La crisis de Rosario nos pone ante un desafío urgente: encontrar soluciones a la violencia extrema de bandas criminales y exigir que el Gobierno no nos conduzca a una violencia mayor provocada ya no por la inacción sino por la decisión de las autoridades estatales.
Una ciudad sin miedo es el deseo de las rosarinas y rosarinos desde hace mucho tiempo. Los cuatro homicidios a trabajadores cometidos al azar durante los últimos días alejaron ese anhelo y la ciudad quedó paralizada. Estos asesinatos no implicaron un crecimiento de la violencia narco o una mayor complejidad de las bandas criminales. Ese crecimiento y esa capacidad de acción de las bandas es un problema gravísimo desde hace años. Lo que pasó estos días es sobre todo un cambio en el sentido de la violencia. No se trata de que algunas vidas valgan más que otras, sino que las muertes azarosas, pero al mismo tiempo planificadas, consiguen paralizar a una ciudad de un millón y medio de habitantes. Ahora queda más claro que si no podemos trabajar, si no podemos circular, si no podemos movilizarnos en el espacio público, esta violencia es un problema de primer orden para la vida democrática.
Este problema viene creciendo desde hace años. En los barrios populares de Rosario y de otras ciudades de la Argentina hace tiempo ya que las acciones de bandas armadas ligadas a la venta de drogas y otras actividades ilegales suponen una presencia autoritaria. En algunos lugares reemplazan las funciones de un Estado debilitado y de un mercado laboral expulsivo, consiguiendo así naturalizar e incluso legitimar ese autoritarismo. La respuesta de los sucesivos gobiernos ha estado mucho más enfocada en producir imágenes de guerra, corriendo detrás de un rédito inmediato, antes que, por ejemplo, entender que nada de esto puede suceder sin la participación necesaria de políticos, policías, funcionarios judiciales y actores financieros.
La creación del comité de crisis anunciado por el gobierno nacional es un paso hacia la coordinación entre las diferentes partes del Estado, condición mínima para empezar a hacer frente a este desafío. Hasta el momento, en este gobierno y en los anteriores, cálculos y mezquindades políticas impidieron que esta articulación funcione.

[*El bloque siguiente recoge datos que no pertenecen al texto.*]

Lemma socks_gone_ok lw e s : live s → socks_closed (client s) = false →
  e = BSOCKSCLIENT_EVENT_ERROR ∨ e = BSOCKSCLIENT_EVENT_ERROR_CLOSED ∧ socks_up (client s) = true →
  wp (client_socks_handler lw e) s (λ _ s' es, socks_post s s' es).
Proof.
  intros Hl Hc He. pose proof (bs_alloc _ (lv_base _ Hl)) as Ha.
  assert (client_closed (client s) = false → socks_up (client s) = true →
    recv_ok s ∧ cb_err s = true ∧ cb_sent s = true) as Hpre.
  { intros H1 H2. destruct (lv_cb _ Hl H1) as (? & _ & E). split_and!; [by apply Hl|done|by rewrite E]. }
  unfold client_socks_handler. apply wp_bind, wp_get_client; [done|]. rewrite Hc.
  apply wp_bind, wp_assert; [done|]. destruct He as [-> | [-> Hup]].
  - eapply wp_mono; [by apply free_socks_ok; [apply Hl|..]|]. done.
  - apply wp_bind, wp_assert; [done|]. eapply wp_mono; [by apply free_socks_ok; [apply Hl|..]|]. done.
Qed.

(** ** Callbacks of lwIP *)

Definition recv_post (p : bytes) (s s' : state) (es : list call) (r : outcome) : Prop :=
  quiet es ∧
  if TCP_WND - buf_used (client s) <? len p then r = Return ERR_MEM ∧ s' = s
  else r ≠ Return ERR_MEM ∧ live s' ∧ num_clients s' = num_clients s ∧
    same_rest (client s) (client s') ∧
    up_data (client s') = up_data (client s) ++ p ∧
    buf_used (client s') = buf_used (client s) + len p ∧
    (r = SyncCommit → dead_client s' = false) ∧ (r = Return ERR_OK ∨ r = SyncCommit).

Lemma recv_data_ok lw p s : live s → client_closed (client s) = false → cb_recv s = true → 0 < len p →
  wp (client_recv_func lw (Some p)) s (λ r s' es, recv_post p s s' es r).
Proof.
  intros [[Ha Hn [Hm1 Hm2] Hu Hup Hid Hs Hr] Ho Hd Hrv Hcb] Hcc Hcr Hp. split_state s. subst cc al.
  destruct (Hcb eq_refl) as (-> & E & ->). rewrite Hcr in E. destruct sc; [done|]. subst cr.
  unfold client_recv_func, recv_post. tc_run. cbn [client buf_used].
  destruct (Z.ltb_spec (TCP_WND - bu) (len p)) as [Hfull|Hfull]; [by wp_run|].
  destruct (append_back bu p bf) as [Hap Hal]; [lia|lia|]. tc_run.
  assert (∀ b d, b = (if up then 0 <? bu + len p else sb) →
    live (MkState (MkTcpClient la ra false (zwrite bu p bf) (bu + len p) up false rb rbu rbs rw rp)
      true nc true true up b rbz d)) as Hlive.
  { intros b d ->. constructor; cbn; try done.
    constructor; cbn; try done; [by rewrite Hal|lia| |by intros ->].
    intros [->|]; [|done]. by apply Hid; left. }
  assert ((0 <? bu + len p) = true) as Hpos by (apply Z.ltb_lt; lia).
  destruct (Z.eqb_spec (bu + len p) (len p)) as [Ez|Ez], up; cbn [andb].
  - assert (sb = false) as -> by (rewrite Hs by done; apply Z.ltb_ge; lia). tc_run.
    apply send_to_socks_ok; [done|by cbn; rewrite Hal|cbn; lia|done|done|done|]. tc_run.
    split; [done|]. split_and!; try done; try (by right); []. apply Hlive. by rewrite Hpos.
  - tc_run. split; [done|]. split_and!; try done; try (by left); []. by apply Hlive.
  - tc_run. split; [done|]. split_and!; try done; try (by left); []. apply Hlive.
    rewrite Hpos, Hs by done. apply Z.ltb_lt. lia.
  - tc_run. split; [done|]. split_and!; try done; try (by left); []. by apply Hlive.
Qed.

(** lwIP confirmed [l] bytes. *)
Definition sent_post (l : Z) (s s' : state) (es : list call) (r : outcome) : Prop :=
  recved es = 0 ∧ (r = SyncCommit → dead_client s' = false) ∧
  ((aborted_post s s' ∧ r = Return ERR_ABRT ∧
    (aborts es = true ∨
     socks_recv_buf_used (client s) = -1 ∧ socks_closed (client s) = true ∧
     socks_recv_tcp_pending (client s) = l ∧ writes es = [])) ∨
   (live s' ∧ r ≠ Return ERR_ABRT ∧ num_clients s' = num_clients s ∧ same_up (client s) (client s') ∧
    writes es ++ down_data (client s') = down_data (client s) ∧
    socks_recv_tcp_pending (client s') = socks_recv_tcp_pending (client s) - l + len (writes es))).

Lemma closed_aborted s s' es : closed_post s s' es → aborted_post s s'.
Proof.
  intros (_ & Hd & H). split; [done|]. destruct H as [H|(H1 & H2 & H3 & H4)]; [by left|right].
  rewrite H4. by split_and!.
Qed.

(** The state after queueing, with a receive in progress unless SOCKS is
    closed or data is left. *)
Lemma out_live s1 s2 es b d : sending_out s1 → sent_out_post s1 s2 es →
  b = (socks_recv_buf_used (client s2) =? -1) && negb (socks_closed (client s2)) →
  live (s2 <| recv_busy := b |> <| dead_client := d |>).
Proof.
  intros Hs1 Hpost ->. destruct (after_out_spec s1 s2 es Hs1 Hpost)
    as (Hb2 & (U1 & U2 & U3 & U4 & U5) & N2 & D2 & A2 & R2 & W2 & P2 & P2' & C1 & C2 & C3 & Hst).
  pose proof (so_open _ Hs1) as Ho. pose proof (so_up _ Hs1) as Hup. constructor; cbn.
  - destruct Hb2 as [? ? ? ? ? Hid ? ?]. constructor; cbn; try done.
    + rewrite U2, Hup. intros [|E]; [done|]. rewrite E, andb_false_r.
      split; [|done]. apply Hid. by right.
    + by intros [->%Z.eqb_eq _]%andb_true_iff.
  - left. by rewrite U1.
  - by rewrite U1, Ho.
  - intros _ _. unfold recv_ok. cbn. split_and!; [lia|done|].
    destruct Hst as [E|(E1 & E2 & E3)]; [left; by rewrite E|right].
    rewrite (proj2 (Z.eqb_neq _ _)) by lia. by split_and!; try lia.
  - intros _. rewrite U2, U3, C1, C2, C3, Hup. done.
Qed.
(* ===== verification/TcpRelay.v ===== *)
(** What the TCP client handlers achieve together: executions of one client,
    with the bytes that went in and came out of it in each direction. *)
From S2P Require Import Prelude Misc BAddr TcpClient.
Import TcpClientCode TcpClientInv.

Module TcpRelay.

(** ** Executions

    [frame]: an lwIP callback waits in [SYNC_COMMIT]. The other fields record
    the history: bytes accepted from lwIP and sent to SOCKS, bytes received
    from SOCKS and queued with lwIP, bytes lwIP confirmed, bytes reported to
    lwIP as received; whether the SOCKS side failed or closed, and whether the
    client side did. *)
Record world := World {
  st : state;
  frame : bool;
  up_in : bytes;
  up_out : bytes;
  down_in : bytes;
  down_out : bytes;
  acked : Z;
  reported : Z;
  socks_lost : bool;
  client_lost : bool
}.

Inductive job :=
  | JSendDone (data_len : Z) | JRecvDone (data : bytes) | JSocksEvent (event : socks_event).

Inductive act :=
  | ARecv (p : option bytes)
  | ASent (l : Z)
  | AErr
  | AJob (j : job)
  | AResumeRecv
  | AResumeSent
  | AMurder.

Definition run_act (lw : lwip_answers) (a : act) : op outcome :=
  match a with
  | ARecv p => client_recv_func lw p
  | ASent l => client_sent_func lw l
  | AErr => client_err_func;; mret (Return ERR_OK)
  | AJob (JSendDone n) => client_socks_send_handler_done lw n;; mret (Return ERR_OK)
  | AJob (JRecvDone d) => client_socks_recv_handler_done lw d;; mret (Return ERR_OK)
  | AJob (JSocksEvent e) => client_socks_handler lw e;; mret (Return ERR_OK)
  | AResumeRecv => z ← client_recv_func_resume; mret (Return z)
  | AResumeSent => z ← client_sent_func_resume; mret (Return z)
  | AMurder => client_murder;; mret (Return ERR_OK)
  end.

Entre los múltiples anuncios que hizo el Poder Ejecutivo nacional, hay algunos que son relevantes porque hasta ahora habían estado ausentes de la agenda política: la cuestión del lavado de dinero, es decir, de la persecución de la ruta del dinero y de los segmentos financieros de las redes de ilegalidad; el problema de la circulación de armas de fuego, crucial para poder bajar los niveles de violencia; el trabajo de inclusión social para evitar que la participación en estas redes sea el horizonte vital más interesante para cientos de pibes y pibas.
No se dijo cómo se va a avanzar en estos puntos. Porque trabajar hasta las últimas consecuencias sobre el aspecto financiero de las organizaciones criminales implica entender que, dadas las condiciones estructurales de opacidad de los sistemas financieros internacionales, en última instancia sólo una regulación legal del mercado de drogas permitiría una trazabilidad más transparente. Y supone además no avanzar con medidas que favorecen el lavado de dinero, como la dolarización o una mayor desregulación financiera. Perseguir la circulación ilegal de armas de fuego implica reorientar las prioridades de la investigación policial y judicial y, si se es consecuente, desarticular las redes de corrupción policial que favorecen este mercado. Construir un horizonte vital para las personas de los barrios populares, especialmente los jóvenes, implica un despliegue de políticas de inclusión social que van a contramano de las medidas de precarización de la vida de los pobres que se vienen tomando en estos meses, desde la pulverización de los salarios hasta el corte de la distribución de alimentos a comedores, pasando por la clausura de los procesos de integración sociourbana de los barrios populares.
La crisis actual exige una estrategia de seguridad que reafirme la autoridad estatal y desarme las capacidades delictivas de las bandas. Los controles penitenciarios y la coordinación de las fuerzas de seguridad federales y provinciales son necesarios. Lamentablemente, estos anuncios que en sí mismos son adecuados, están acompañados de imágenes de humillación de los detenidos, de justificación de la tortura, como si a la violencia de las bandas correspondiera responder con una violencia estatal equivalente.
La crisis que atraviesa Rosario nos convoca a exigir que las fuerzas de seguridad y el poder judicial se activen, que dejen de ser parte del problema y pasen a ser parte de la solución. Nos convoca también a exigir que la salida no nos conduzca a una crisis de violencia mayor provocada ya no por la inacción sino por la decisión de las autoridades estatales.